Ho citato questi interventi
tralasciandone altri per mancanza di spazio. Ma da quelli di GIOVANNINI, di
MINIATI, di PACCINO, di PINTOR, di PIRELLA e di tanti altri appare che la
protesta e le rivendicazioni che nascono dalla fabbrica trovano sempre più
motivi oggettivi di collegamento con l'intera società, anche perché questa
richiesta, lungi dall'esser settoriale o puramente rivendicativa in senso corporativa, pone esigenze che interessano sempre
più la società nel suo complesso: così i problemi della salute in fabbrica
vanno visti in relazione all'intero territorio, alla città, quindi al
quartiere. «Il lavoratore va visto - lo affermano nel loro
intervento MORI e SPAGNA, medico igienista l'uno, amministratore di ente
locale l'altro - nella sua globalità biologica e sociale di uomo e di
cittadino. L'accento va posto, in ogni momento, sulla
soluzione orizzontale dei servizi, sulla mediana del territorio, l'unica capace
di garantire l'unitarietà della protezione della salute dentro e fuori la
fabbrica, l'unica capace di dare una soluzione complessiva ai problemi di
sicurezza sociale, l'unica capace di collegarsi con la volontà di gestione
della salute, cioè di gestione delle condizioni di lavoro e di definizione
della qualità di vita da parte di lavoratori e cittadini. Ogni intervento
tecnico per essere efficace deve fondarsi su un diffuso livello di consapevolezza del diritto alla salute. La discriminante
tra vera e falsa medicina preventiva sta nella capacità di tendere
all'eliminazione delle cause di malattia con il minimo
indispensabile consumo di prestazioni sanitarie».

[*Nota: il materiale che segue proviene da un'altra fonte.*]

(** * snapcraft/file_utils.py: a shallow embedding and its properties

    The module under study drives the operating system: it links, copies,
    walks and rewrites files, and it runs external commands.  The Python
    code is embedded as functions of a state-and-exception monad over an
    explicit model of the file system ([world]).

    Scope of the operating-system model (the library calls are not part of
    the module; they are modelled from their documented behaviour):
    - a path is the list of its components from the root; directory
      components are real directories (a symbolic link is followed only
      when it is the last component of a path);
    - regular files and symbolic links are names for inodes, so that hard
      links alias; directories carry their metadata themselves;
    - refusals of the operating system that the module reacts to (a link
      across devices, a chown without privilege, an open without
      permission) are decided by a [policy];
    - [os.walk] recurses once per directory level; the recursion depth of
      the interpreter is the [fuel] of [os_walk];
    - the logger and a record of the calls of three functions are part of
      the world, so that statements can speak of warnings and of which
      function was called on which path. *)

From Stdlib Require Import String Ascii List Bool Arith ZArith NArith Lia.
From stdpp Require Import base option list strings gmap.
(** * adbb.py: screen recording and screenshot control panel

    A shallow embedding of [src/adbb.py] and the properties of its three
    actions (start recording, stop recording, take screenshot).

    Layout of the development:
    - [PyStr]: the Python string operations the program uses
      ([str.strip], [str.splitlines], the substring test [in]);
    - [PyTime]: [time.strftime("%Y%m%d_%H%M%S")];
    - the process state (the globals [recording] and [record_thread], the
      pool of worker threads, the log of observable events) and a small
      state-and-exception monad in which the functions of the module are
      written;
    - the functions of the module, in source order;
    - the interleaving semantics: the three button handlers run on the
      interactive thread, a worker thread advances one statement at a time;
    - the handlers one statement at a time, for the states inside a
      handler call;
    - the theorems. *)

From Stdlib Require Import String Ascii List Arith Lia Bool.
From Stdlib Require Import DecimalString.
From stdpp Require Import base list strings.
Import ListNotations.
Open Scope string_scope.
Open Scope list_scope.
Open Scope nat_scope.

(* [simpl] unfolds string concatenation as it does for lists. *)
#[local] Arguments String.append !_ _ / : simpl nomatch.
(** * bdfr: dispatch, submission filter, resource committer, existing-file scan

    A shallow embedding of [bdfr/site_downloaders/download_factory.py] and
    [bdfr/downloader.py], and the properties of the design document checked
    against it.

    Python [str] values are modelled as Rocq strings of 8-bit characters,
    read as the code points 0..255; the character classes of [re] and the
    case mapping of [str.lower] are those of Python on that range. *)

From Stdlib Require Import ZArith QArith String Ascii List Bool Lia.
From stdpp Require Import base option list gmap strings.

Local Open Scope string_scope.

(** ** Characters and strings *)

Module Chr.

Definition code (c : ascii) : N := N_of_ascii c.

Definition between (lo hi : N) (c : ascii) : bool :=
  ((lo <=? code c) && (code c <=? hi))%N.

(** [\s] on a [str] pattern: the Unicode white space below 256. *)
Definition is_space (c : ascii) : bool :=
  between 9 13 c || between 28 32 c
  || (code c =? 133)%N || (code c =? 160)%N.

Definition is_digit (c : ascii) : bool := between 48 57 c.
Definition is_upper (c : ascii) : bool := between 65 90 c.
Definition is_lower (c : ascii) : bool := between 97 122 c.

Nel secondo volume viene pubblicata integralmente la ricerca del gruppo di
prevenzione ed igiene ambientale del Consiglio di fabbrica della Montedison di Castellanza Varese.
È la cronaca di una lotta esemplare di «un gruppo di compagni che si fa carico
sino in fondo del problema della nocività delle
lavorazioni e utilizza tutti gli strumenti possibili e inventa strumenti nuovi
per ridurla e combatterla». «Creando organismi operai autonomi che sensibilizzino tutti i lavoratori sui problemi della
prevenzione e della salute, coinvolgendo medici esterni alla fabbrica che non
intervengano direttamente nel lavoro sulla fabbrica, ma diano il loro
contributo scientifico se richiesto, il gruppo di prevenzione è riuscito a
stipulare accordi di prevenzione ed igiene ambientale con la direzione, ha
promosso indagini cliniche di massa con enti capaci di dare garanzie
politiche, cioè tali da accettare il metodo di lavoro tecnico politico
stabilito dai lavoratori». È un documento che è il risultato di quattro anni
non solo di lotta ma di studio e di esperienza
all'interno dei reparti di un gran complesso del monopolio e che vede
l'emergenza del gruppo operaio omogeneo come soggetto reale non solo
produttivo o politico ma anche scientifico. È una inchiesta
di fabbrica condotta nelle diverse forme del questionario e dell'indagine
(vedi le varie tabelle che danno una completa informazione della situazione di
ogni lavoratore) per un controllo ambientale di salute in rapporto dialettico
con il contenuto stesso del lavoro oltre che con le sue circostanze e che
garantisce per la medicina preventiva, la gestione del servizio affidata
direttamente ai lavoratori.
Poiché «non si vuol dire che la salute si estingue e la malattia nasce
esclusivamente per l'attrito delle forze sociali che si confrontano, ma si
vuol dire che non c'è salute o malattia che da questo confronto non siano
ridefinite nel loro esser tali per l'individuo o per la collettività».